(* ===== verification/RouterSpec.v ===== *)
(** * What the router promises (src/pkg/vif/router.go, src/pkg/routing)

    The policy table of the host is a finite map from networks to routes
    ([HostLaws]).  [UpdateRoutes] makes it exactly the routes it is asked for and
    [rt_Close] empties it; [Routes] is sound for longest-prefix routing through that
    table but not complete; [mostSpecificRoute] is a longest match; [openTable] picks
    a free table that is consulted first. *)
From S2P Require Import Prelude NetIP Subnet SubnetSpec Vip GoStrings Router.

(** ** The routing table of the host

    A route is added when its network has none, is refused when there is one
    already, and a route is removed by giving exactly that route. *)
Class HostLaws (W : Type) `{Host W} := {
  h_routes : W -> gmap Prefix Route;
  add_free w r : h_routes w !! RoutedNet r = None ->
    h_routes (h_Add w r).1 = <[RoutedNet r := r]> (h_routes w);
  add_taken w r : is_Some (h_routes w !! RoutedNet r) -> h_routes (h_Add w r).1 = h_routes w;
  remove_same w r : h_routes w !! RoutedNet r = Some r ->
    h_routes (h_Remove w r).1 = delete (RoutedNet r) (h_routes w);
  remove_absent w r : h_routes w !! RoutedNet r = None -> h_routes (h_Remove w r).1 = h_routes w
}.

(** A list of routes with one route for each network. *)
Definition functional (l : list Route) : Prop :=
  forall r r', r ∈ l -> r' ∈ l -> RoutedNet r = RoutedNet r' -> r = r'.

--

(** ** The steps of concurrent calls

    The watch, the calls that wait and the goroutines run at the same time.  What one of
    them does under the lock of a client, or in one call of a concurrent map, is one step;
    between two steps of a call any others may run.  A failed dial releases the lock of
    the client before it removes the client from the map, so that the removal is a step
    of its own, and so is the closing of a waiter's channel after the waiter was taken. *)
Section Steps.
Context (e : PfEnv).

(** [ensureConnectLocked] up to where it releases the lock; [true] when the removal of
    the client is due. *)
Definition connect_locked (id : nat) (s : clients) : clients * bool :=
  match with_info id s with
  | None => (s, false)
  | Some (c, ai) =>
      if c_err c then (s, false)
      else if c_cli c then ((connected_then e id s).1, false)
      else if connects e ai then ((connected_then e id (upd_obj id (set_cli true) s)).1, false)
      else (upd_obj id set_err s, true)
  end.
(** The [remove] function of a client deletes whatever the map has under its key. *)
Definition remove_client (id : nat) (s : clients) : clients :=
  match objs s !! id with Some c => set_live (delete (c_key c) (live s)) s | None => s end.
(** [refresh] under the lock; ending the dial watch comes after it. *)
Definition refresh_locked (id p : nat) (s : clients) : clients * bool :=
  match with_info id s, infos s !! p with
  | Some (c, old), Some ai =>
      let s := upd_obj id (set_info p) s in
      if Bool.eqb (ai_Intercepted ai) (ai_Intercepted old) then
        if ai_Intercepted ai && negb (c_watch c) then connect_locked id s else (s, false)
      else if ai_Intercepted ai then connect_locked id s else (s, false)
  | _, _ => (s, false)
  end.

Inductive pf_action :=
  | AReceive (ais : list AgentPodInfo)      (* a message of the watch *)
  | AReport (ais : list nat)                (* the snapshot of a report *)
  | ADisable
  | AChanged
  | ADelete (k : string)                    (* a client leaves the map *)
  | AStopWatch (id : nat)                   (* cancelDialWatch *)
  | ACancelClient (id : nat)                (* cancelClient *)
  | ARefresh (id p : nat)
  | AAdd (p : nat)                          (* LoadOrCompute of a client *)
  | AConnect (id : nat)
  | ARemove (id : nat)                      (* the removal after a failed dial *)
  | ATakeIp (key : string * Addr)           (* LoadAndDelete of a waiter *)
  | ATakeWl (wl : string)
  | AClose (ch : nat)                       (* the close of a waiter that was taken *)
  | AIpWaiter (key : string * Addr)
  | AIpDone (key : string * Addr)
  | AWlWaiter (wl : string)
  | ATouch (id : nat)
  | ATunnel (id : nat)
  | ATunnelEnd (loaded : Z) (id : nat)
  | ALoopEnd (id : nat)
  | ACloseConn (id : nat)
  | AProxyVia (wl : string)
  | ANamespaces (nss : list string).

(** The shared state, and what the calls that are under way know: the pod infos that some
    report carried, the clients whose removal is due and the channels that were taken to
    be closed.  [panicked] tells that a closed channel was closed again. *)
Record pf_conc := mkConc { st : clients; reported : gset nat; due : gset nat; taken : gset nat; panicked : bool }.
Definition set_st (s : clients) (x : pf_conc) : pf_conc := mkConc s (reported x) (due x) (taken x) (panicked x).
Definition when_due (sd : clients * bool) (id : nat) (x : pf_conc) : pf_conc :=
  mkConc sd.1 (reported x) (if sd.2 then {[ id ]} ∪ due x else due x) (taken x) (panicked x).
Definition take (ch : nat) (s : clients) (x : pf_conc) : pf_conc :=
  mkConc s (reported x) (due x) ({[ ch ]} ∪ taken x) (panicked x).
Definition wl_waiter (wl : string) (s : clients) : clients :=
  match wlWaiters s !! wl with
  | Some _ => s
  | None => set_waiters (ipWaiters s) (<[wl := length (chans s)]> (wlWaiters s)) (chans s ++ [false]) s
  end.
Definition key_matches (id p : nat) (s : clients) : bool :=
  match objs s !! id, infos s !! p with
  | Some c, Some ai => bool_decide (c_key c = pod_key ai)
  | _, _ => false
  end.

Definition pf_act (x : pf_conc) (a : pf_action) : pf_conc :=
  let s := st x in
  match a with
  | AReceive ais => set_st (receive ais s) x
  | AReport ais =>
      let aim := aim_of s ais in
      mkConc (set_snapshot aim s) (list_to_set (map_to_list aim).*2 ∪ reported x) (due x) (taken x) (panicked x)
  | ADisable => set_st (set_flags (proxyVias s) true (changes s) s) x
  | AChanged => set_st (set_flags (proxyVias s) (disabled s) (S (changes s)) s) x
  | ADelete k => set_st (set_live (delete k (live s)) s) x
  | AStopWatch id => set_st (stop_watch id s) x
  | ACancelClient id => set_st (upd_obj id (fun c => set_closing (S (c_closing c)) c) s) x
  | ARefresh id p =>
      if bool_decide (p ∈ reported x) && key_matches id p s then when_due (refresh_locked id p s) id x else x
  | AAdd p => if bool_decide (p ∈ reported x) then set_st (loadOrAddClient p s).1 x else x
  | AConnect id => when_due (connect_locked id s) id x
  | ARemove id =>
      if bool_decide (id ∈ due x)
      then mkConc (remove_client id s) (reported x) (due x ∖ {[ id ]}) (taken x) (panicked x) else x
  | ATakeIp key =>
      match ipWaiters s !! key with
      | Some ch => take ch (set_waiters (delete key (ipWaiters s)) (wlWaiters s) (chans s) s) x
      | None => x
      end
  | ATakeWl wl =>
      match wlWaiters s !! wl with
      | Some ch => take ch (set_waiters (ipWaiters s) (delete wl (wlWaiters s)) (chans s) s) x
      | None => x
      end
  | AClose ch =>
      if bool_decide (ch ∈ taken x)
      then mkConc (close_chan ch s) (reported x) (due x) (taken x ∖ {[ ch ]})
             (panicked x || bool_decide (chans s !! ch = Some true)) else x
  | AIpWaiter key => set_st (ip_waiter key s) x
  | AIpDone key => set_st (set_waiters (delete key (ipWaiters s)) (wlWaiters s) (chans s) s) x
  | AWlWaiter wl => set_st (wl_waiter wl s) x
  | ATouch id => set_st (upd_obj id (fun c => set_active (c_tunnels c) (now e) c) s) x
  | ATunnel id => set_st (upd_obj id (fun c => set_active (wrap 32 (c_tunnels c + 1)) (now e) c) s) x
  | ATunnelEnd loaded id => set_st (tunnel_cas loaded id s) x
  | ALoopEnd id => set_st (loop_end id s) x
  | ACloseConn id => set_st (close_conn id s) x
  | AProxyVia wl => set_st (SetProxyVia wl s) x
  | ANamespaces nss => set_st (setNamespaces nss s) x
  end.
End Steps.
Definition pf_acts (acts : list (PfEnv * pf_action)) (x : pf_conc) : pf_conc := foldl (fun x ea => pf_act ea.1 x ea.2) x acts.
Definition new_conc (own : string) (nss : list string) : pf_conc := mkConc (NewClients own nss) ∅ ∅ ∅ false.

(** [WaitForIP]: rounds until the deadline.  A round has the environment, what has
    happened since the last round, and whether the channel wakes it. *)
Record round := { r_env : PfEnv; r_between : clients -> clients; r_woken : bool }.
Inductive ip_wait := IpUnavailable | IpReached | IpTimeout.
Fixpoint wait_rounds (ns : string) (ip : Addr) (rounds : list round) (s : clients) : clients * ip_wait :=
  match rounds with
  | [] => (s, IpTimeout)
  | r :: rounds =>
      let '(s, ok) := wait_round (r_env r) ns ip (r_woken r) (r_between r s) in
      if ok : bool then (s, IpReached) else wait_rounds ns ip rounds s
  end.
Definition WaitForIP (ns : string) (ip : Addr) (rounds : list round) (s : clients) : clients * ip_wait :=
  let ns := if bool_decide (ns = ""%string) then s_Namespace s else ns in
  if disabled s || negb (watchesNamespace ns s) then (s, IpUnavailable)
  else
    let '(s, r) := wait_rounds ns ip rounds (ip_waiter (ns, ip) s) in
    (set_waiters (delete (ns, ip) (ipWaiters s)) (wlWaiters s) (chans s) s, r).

--

→ INSTRUCTIONS TO FOLLOW
Please return every line from the material above where the string "AIpDone" occurs.

→ WRITTEN ANSWER
  | AIpDone (key : string * Addr)
  | AIpDone key => set_st (set_waiters (delete key (ipWaiters s)) (wlWaiters s) (chans s) s) x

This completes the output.